Suspect and Setback in Al-Qaeda Anthrax Case

The Washington Post reports that a microbiologist with "alleged al Qaeda sympathies" was under investigation in December 2001, but that he remains abroad and out of reach. The article is filled with unsubstantiated allegations based on flimsy evidence, but clearly it is intended to suggest the Amerithrax scare of 2001 was not the product of the US military.

Consider how this paragraph establishes how the whole story is baseless speculation:

"Precisely what Rauf achieved may never be known with certainty. That's because U.S. officials remain stymied in their nearly five-year quest to bring charges against a man who they say admitted serving as a top consultant to al-Qaeda on anthrax -- a claim that makes him one of a handful of people linked publicly to the group's effort to wage biological warfare against Western targets."

Later, the link is made with the Amerithrax scare (again, look at how little is verifiable in this story):

"Exactly how far al-Qaeda progressed with Rauf's help is not publicly known. No one has turned up any links between his work and the U.S. anthrax attacks, in which spores were mailed in letters to news organizations and U.S. Senate offices. Coalition forces discovered rudimentary laboratories in Kandahar but no evidence of bioweapons production. Yet both the White House and a presidential commission have hinted at additional findings suggesting that the terrorists were much further along than was first thought."

And finally:

"U.S. officials are even more reticent in discussing possible links between al-Qaeda's anthrax program and the 2001 U.S. attacks, which killed five people and briefly shut down the U.S. Capitol. Privately, FBI officials doubt that such a link exists.

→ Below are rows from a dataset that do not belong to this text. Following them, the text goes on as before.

Definition StatusPending : string := "pending".
Definition StatusProcessing : string := "processing".
Definition StatusCompleted : string := "completed".
Definition StatusFailed : string := "failed".
Definition StatusSuspicious : string := "suspicious".

Definition AccountActive : string := "active".
Definition AccountClosed : string := "closed".

(** [Metadata] is a Go map: [None] is the nil map. *)
Record Transaction : Type := mkTransaction {
  ID : string;
  Type_ : string;
  Amount : Q;
  Currency : string;
  FromAccountID : string;
  ToAccountID : string;
  Description : string;
  Status : string;
  CreatedAt : Time;
  UpdatedAt : Time;
  Metadata : option (gmap string string);
  RiskScore : Z;
  FraudFlags : list string
}.

Definition set_Status (v : string) (t : Transaction) : Transaction :=
  mkTransaction (ID t) (Type_ t) (Amount t) (Currency t) (FromAccountID t)
    (ToAccountID t) (Description t) v (CreatedAt t) (UpdatedAt t)
    (Metadata t) (RiskScore t) (FraudFlags t).
Definition set_UpdatedAt (v : Time) (t : Transaction) : Transaction :=
  mkTransaction (ID t) (Type_ t) (Amount t) (Currency t) (FromAccountID t)
    (ToAccountID t) (Description t) (Status t) (CreatedAt t) v
    (Metadata t) (RiskScore t) (FraudFlags t).
Definition set_Metadata (v : option (gmap string string)) (t : Transaction)
  : Transaction :=
  mkTransaction (ID t) (Type_ t) (Amount t) (Currency t) (FromAccountID t)
    (ToAccountID t) (Description t) (Status t) (CreatedAt t) (UpdatedAt t)
    v (RiskScore t) (FraudFlags t).
Definition set_RiskScore (v : Z) (t : Transaction) : Transaction :=
  mkTransaction (ID t) (Type_ t) (Amount t) (Currency t) (FromAccountID t)
    (ToAccountID t) (Description t) (Status t) (CreatedAt t) (UpdatedAt t)
    (Metadata t) v (FraudFlags t).
Definition set_FraudFlags (v : list string) (t : Transaction) : Transaction :=
  mkTransaction (ID t) (Type_ t) (Amount t) (Currency t) (FromAccountID t)
    (ToAccountID t) (Description t) (Status t) (CreatedAt t) (UpdatedAt t)
    (Metadata t) (RiskScore t) v.

(** Reading a Go map, nil or not: the value and the [exists] flag. *)
Definition metadata_get (t : Transaction) (k : string) : option string :=
  match Metadata t with
  | Some m => m !! k
  | None => None
  end.

Inductive EventValue : Type :=
  | EInt (z : Z)
  | EStrings (l : list string).

Record TransactionEvent : Type := mkTransactionEvent {
  ev_TransactionID : string;
  ev_Type : string;
  ev_Payload : list (string * EventValue);
  ev_Timestamp : Time
}.

Record Account : Type := mkAccount {
  acc_ID : string;
  acc_UserID : string;
  Balance : Q;
  acc_Currency : string;
  acc_Status : string;
  DailyLimit : Q;
  MonthlyLimit : Q;
  acc_CreatedAt : Time;
  LastActivityAt : Time;
  RiskCategory : string
}.

Definition set_Balance (v : Q) (a : Account) : Account :=
  mkAccount (acc_ID a) (acc_UserID a) v (acc_Currency a) (acc_Status a)
    (DailyLimit a) (MonthlyLimit a) (acc_CreatedAt a) (LastActivityAt a)
    (RiskCategory a).
Definition set_LastActivityAt (v : Time) (a : Account) : Account :=
  mkAccount (acc_ID a) (acc_UserID a) (Balance a) (acc_Currency a)
    (acc_Status a) (DailyLimit a) (MonthlyLimit a) (acc_CreatedAt a) v
    (RiskCategory a).

Record Rule : Type := mkRule {
  rule_ID : string;
  rule_Name : string;
  rule_Type : string;
  rule_Description : string;
  Condition : string;
  Action : string;
  Priority : Z;
  IsActive : bool;
  Version : Z
}.

(** The remaining fields that the code assigns. *)
Definition set_Description (v : string) (t : Transaction) : Transaction :=
  mkTransaction (ID t) (Type_ t) (Amount t) (Currency t) (FromAccountID t)
    (ToAccountID t) v (Status t) (CreatedAt t) (UpdatedAt t)
    (Metadata t) (RiskScore t) (FraudFlags t).
Definition set_FromAccountID (v : string) (t : Transaction) : Transaction :=
  mkTransaction (ID t) (Type_ t) (Amount t) (Currency t) v
    (ToAccountID t) (Description t) (Status t) (CreatedAt t) (UpdatedAt t)
    (Metadata t) (RiskScore t) (FraudFlags t).
Definition set_ToAccountID (v : string) (t : Transaction) : Transaction :=
  mkTransaction (ID t) (Type_ t) (Amount t) (Currency t) (FromAccountID t)
    v (Description t) (Status t) (CreatedAt t) (UpdatedAt t)
    (Metadata t) (RiskScore t) (FraudFlags t).
Definition set_acc_CreatedAt (v : Time) (a : Account) : Account :=
  mkAccount (acc_ID a) (acc_UserID a) (Balance a) (acc_Currency a)
    (acc_Status a) (DailyLimit a) (MonthlyLimit a) v (LastActivityAt a)
    (RiskCategory a).
Definition set_Version (v : Z) (r : Rule) : Rule :=
  mkRule (rule_ID r) (rule_Name r) (rule_Type r) (rule_Description r)
    (Condition r) (Action r) (Priority r) (IsActive r) v.
Definition set_IsActive (v : bool) (r : Rule) : Rule :=
  mkRule (rule_ID r) (rule_Name r) (rule_Type r) (rule_Description r)
    (Condition r) (Action r) (Priority r) v (Version r).

(** The zero [time.Time]: January 1, year 1, 00:00 UTC. *)
Definition zero_Time : Time := -62135596800 * 1000000000.

(** [NewTransaction]: [id] is the identifier that [generateTransactionID]
    draws (8 random bytes, hex-encoded) and [now] the instant [time.Now()]
    returns. *)
Definition NewTransaction (id : string) (now : Time)
    (t : string) (amount : Q) (currency : string) : Transaction :=
  mkTransaction id t amount currency "" "" "" StatusPending now zero_Time
    (Some ∅) 0 [].

Definition WithDescription (desc : string) (tx : Transaction) : Transaction :=
  set_Description desc tx.

Definition WithAccounts (fromID toID : string) (tx : Transaction)
  : Transaction :=
  set_ToAccountID toID (set_FromAccountID fromID tx).

Definition AddMetadata (key value : string) (tx : Transaction) : Transaction :=
  let tx := if Metadata tx is None then set_Metadata (Some ∅) tx else tx in
  set_Metadata (Some (<[key := value]> (default ∅ (Metadata tx)))) tx.

End domain.
Import domain.

(** ** Rule-engine records (package processor), needed by [GoLib] *)

Record Condition : Type := mkCondition {
  Field : string;
  Operator : string;
  Value : GoValue
}.

(** [Params] is a Go map: [None] is the nil map. *)
Record RuleAction : Type := mkRuleAction {
  ra_Type : string;
  Params : option (gmap string GoValue);
  Message : string
}.

Record RuleResult : Type := mkRuleResult {
  RuleID : string;
  RuleName : string;
  Triggered : bool;
  rr_Action : RuleAction;
  rr_Description : string
}.

(** ** The Go standard library, as far as the code calls it *)

Class GoLib : Type := {
  (* package time: calendar fields of an instant in the local zone *)
  time_Hour : Time -> Z;
  time_Hour_range : forall t, 0 <= time_Hour t < 24;
  time_Year : Time -> Z;
  time_Month : Time -> Z;
  time_Day : Time -> Z;
  (* time.Date(y, m, d, 0, 0, 0, 0, loc); [true] selects time.UTC *)
  time_Date : Z -> Z -> Z -> bool -> Time;
  (* t.AddDate(0, 1, 0) *)
  time_AddMonth : Time -> Time;
  (* json.Unmarshal into a Condition / a RuleAction; None is an error *)
  json_Unmarshal_Condition : string -> option Condition;
  json_Unmarshal_RuleAction : string -> option RuleAction;
  (* regexp.Compile, giving MatchString of the compiled expression *)
  regexp_Compile : string -> option (string -> bool);
  (* fmt.Sprintf("%v", v) *)
  fmt_Sprint : GoValue -> string;
  (* slices.SortFunc and sort.Slice: some reordering of the slice *)
  slices_SortFunc : forall A : Type, (A -> A -> Z) -> list A -> list A;
  slices_SortFunc_perm :
    forall A cmp l, Permutation (slices_SortFunc A cmp l) l;
  sort_Slice : forall A : Type, (A -> A -> bool) -> list A -> list A;
  sort_Slice_perm : forall A less l, Permutation (sort_Slice A less l) l
}.

(** ** The state of a running process *)

Definition ptr : Type := nat.

Record World : Type := mkWorld {
  w_clock : nat -> Time;
  w_ticks : nat;
  w_heap : gmap ptr Account;                (* *domain.Account objects *)
  w_accounts : gmap string ptr;             (* memory.AccountRepository.accounts *)
  w_transactions : gmap string Transaction; (* memory.TransactionRepository.transactions *)
  w_index : gmap string (list string);      (* memory.TransactionRepository.index *)
  w_rules : gmap string Rule;               (* memory.RuleRepository.rules *)
  w_seen : gset string;                     (* validator.TransactionValidator.seen *)
  w_cache : gmap string (list Rule);        (* processor.RuleEngine.cache *)
  w_eventCh : list TransactionEvent;        (* TransactionProcessor.eventCh *)
  w_metrics : gmap string Z                 (* TransactionProcessor.metrics *)
}.

Definition set_ticks (v : nat) (w : World) : World :=
  mkWorld (w_clock w) v (w_heap w) (w_accounts w) (w_transactions w)
    (w_index w) (w_rules w) (w_seen w) (w_cache w) (w_eventCh w) (w_metrics w).
Definition set_heap (v : gmap ptr Account) (w : World) : World :=
  mkWorld (w_clock w) (w_ticks w) v (w_accounts w) (w_transactions w)
    (w_index w) (w_rules w) (w_seen w) (w_cache w) (w_eventCh w) (w_metrics w).
Definition set_accounts (v : gmap string ptr) (w : World) : World :=
  mkWorld (w_clock w) (w_ticks w) (w_heap w) v (w_transactions w)
    (w_index w) (w_rules w) (w_seen w) (w_cache w) (w_eventCh w) (w_metrics w).
Definition set_transactions (v : gmap string Transaction) (w : World) : World :=
  mkWorld (w_clock w) (w_ticks w) (w_heap w) (w_accounts w) v
    (w_index w) (w_rules w) (w_seen w) (w_cache w) (w_eventCh w) (w_metrics w).
Definition set_index (v : gmap string (list string)) (w : World) : World :=
  mkWorld (w_clock w) (w_ticks w) (w_heap w) (w_accounts w) (w_transactions w)
    v (w_rules w) (w_seen w) (w_cache w) (w_eventCh w) (w_metrics w).
Definition set_seen (v : gset string) (w : World) : World :=
  mkWorld (w_clock w) (w_ticks w) (w_heap w) (w_accounts w) (w_transactions w)
    (w_index w) (w_rules w) v (w_cache w) (w_eventCh w) (w_metrics w).
Definition set_cache (v : gmap string (list Rule)) (w : World) : World :=
  mkWorld (w_clock w) (w_ticks w) (w_heap w) (w_accounts w) (w_transactions w)
    (w_index w) (w_rules w) (w_seen w) v (w_eventCh w) (w_metrics w).
Definition set_eventCh (v : list TransactionEvent) (w : World) : World :=
  mkWorld (w_clock w) (w_ticks w) (w_heap w) (w_accounts w) (w_transactions w)
    (w_index w) (w_rules w) (w_seen w) (w_cache w) v (w_metrics w).
Definition set_metrics (v : gmap string Z) (w : World) : World :=
  mkWorld (w_clock w) (w_ticks w) (w_heap w) (w_accounts w) (w_transactions w)
    (w_index w) (w_rules w) (w_seen w) (w_cache w) (w_eventCh w) v.

Definition set_rules (v : gmap string Rule) (w : World) : World :=
  mkWorld (w_clock w) (w_ticks w) (w_heap w) (w_accounts w) (w_transactions w)
    (w_index w) v (w_seen w) (w_cache w) (w_eventCh w) (w_metrics w).

(** [time.Now()] *)
Definition time_Now : M World Time :=
  fun w => (Ok (w_clock w (w_ticks w)), set_ticks (S (w_ticks w)) w).

(** Dereferencing an account pointer; a dangling pointer does not occur in
    a well-formed world and is a panic here. *)
Definition load (p : ptr) : M World Account :=
  fun w =>
    match w_heap w !! p with
    | Some a => (Ok a, w)
    | None => (Panic "invalid memory address or nil pointer dereference", w)
    end.

Definition update (p : ptr) (f : Account -> Account) : M World unit :=
  a ← load p; modify (fun w => set_heap (<[p := f a]> (w_heap w)) w).

(** ** Package validator *)
Module validator.

Definition is_upper (c : ascii) : bool :=
  let n := Z.of_N (Ascii.N_of_ascii c) in (65 <=? n) && (n <=? 90).

(** [regexp.MustCompile(`^[A-Z]{3}$`).MatchString] *)
Definition currencyRegex_MatchString (s : string) : bool :=
  match s with
  | String a (String b (String c EmptyString)) =>
      is_upper a && is_upper b && is_upper c
  | _ => false
  end.

Definition ErrSameAccount : error := ErrNew "cannot transfer to same account".
Definition ErrFutureDate : error :=
  ErrNew "transaction date cannot be in the future".

Definition check_amount (tx : Transaction) : list error :=
  if Qle_bool (Amount tx) 0 then [ErrInvalidAmount] else [].
Definition check_currency (tx : Transaction) : list error :=
  if negb (currencyRegex_MatchString (Currency tx)) then [ErrInvalidCurrency]
  else [].
Definition check_accounts (tx : Transaction) : list error :=
  if String.eqb (Type_ tx) TypeTransfer then
    (if String.eqb (FromAccountID tx) "" || String.eqb (ToAccountID tx) ""
     then [ErrInvalidAccount] else [])
    ++ (if String.eqb (FromAccountID tx) (ToAccountID tx)
        then [ErrSameAccount] else [])
  else [].
Definition check_date (tx : Transaction) (now : Time) : list error :=
  if time_After (CreatedAt tx) (time_Add now (5 * Minute))
  then [ErrFutureDate] else [].

Definition ValidateTransaction (tx : Transaction) : M World unit :=
  let errs := check_amount tx ++ check_currency tx ++ check_accounts tx in
  now ← time_Now;
  let errs := errs ++ check_date tx now in
  seen ← gets w_seen;
  if bool_decide (ID tx ∈ seen) then fail ErrDuplicateTransaction
  else
    modify (fun w => set_seen ({[ ID tx ]} ∪ w_seen w) w);;
    if (0 <? Z.of_nat (length errs)) then
      fail (ErrAggregate "validation errors" errs)
    else ret tt.

Definition limits (currency : string) : option Q :=
  if String.eqb currency "USD" then Some (1000000 # 1)%Q
  else if String.eqb currency "EUR" then Some (900000 # 1)%Q
  else if String.eqb currency "GBP" then Some (800000 # 1)%Q
  else None.

Definition ValidateAmount (amount : Q) (currency : string) : result unit :=
  if Qle_bool amount 0 then Err ErrInvalidAmount
  else
    match limits currency with
    | Some max =>
        if Qgtb amount max
        then Err (ErrNew "amount exceeds maximum limit") else Ok tt
    | None => Ok tt
    end.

They note that the attacks came with an explicit warning -- a letter advising the victims to take penicillin, resulting in a far lower death toll -- but without an explicit claim of responsibility. "It doesn't fit with al-Qaeda's modus operandi," one intelligence official said.

Yet U.S. officials have been unable to rule out al-Qaeda or any other group as a suspect. Earlier this month, FBI officials acknowledged that the ultra-fine powder mailed five years ago was simply made and could have been produced by a well-trained microbiologist anywhere in the world.

Several leading bioterrorism experts still contend that the evidence points to al-Qaeda or possibly an allied group that coordinated its attack with the Sept. 11, 2001, strikes on the World Trade Center and the Pentagon. These experts point to hijacker Mohamed Atta's inquiries into renting a crop-duster aircraft and to an unexplained emergency-room visit by another hijacker, Ahmed Ibrahim A. Al Haznawi, for treatment of an unusual skin lesion that resembled cutaneous anthrax.

Whether or not al-Qaeda was involved, U.S. officials and bioterrorism experts agree on this: The alliance between the terrorist group and a little-known Pakistani scientist could have yielded disastrous results in time."

Obviously, the simple juxtaposition of this speculation with talk of the Amerithrax scare suggests a link, especially when the headline declares an "Al-Qaeda Anthrax Case."

Anthrax--yet another smoking gun!

Why was Anthrax investigation ended once it was determined it was an U.S. military strain of the bacteria?

Why were prominent NeoCons taking Cipro weeks before the Anthrax letters were sent?

Why were the Anthrax letters sent to Democrats holding out against the Patriot Act?

Why was one of the Anthrax letters sent to an obscure Florida editor who published embarrassing photos of the Bush twins drunk? (He died from it, btw.)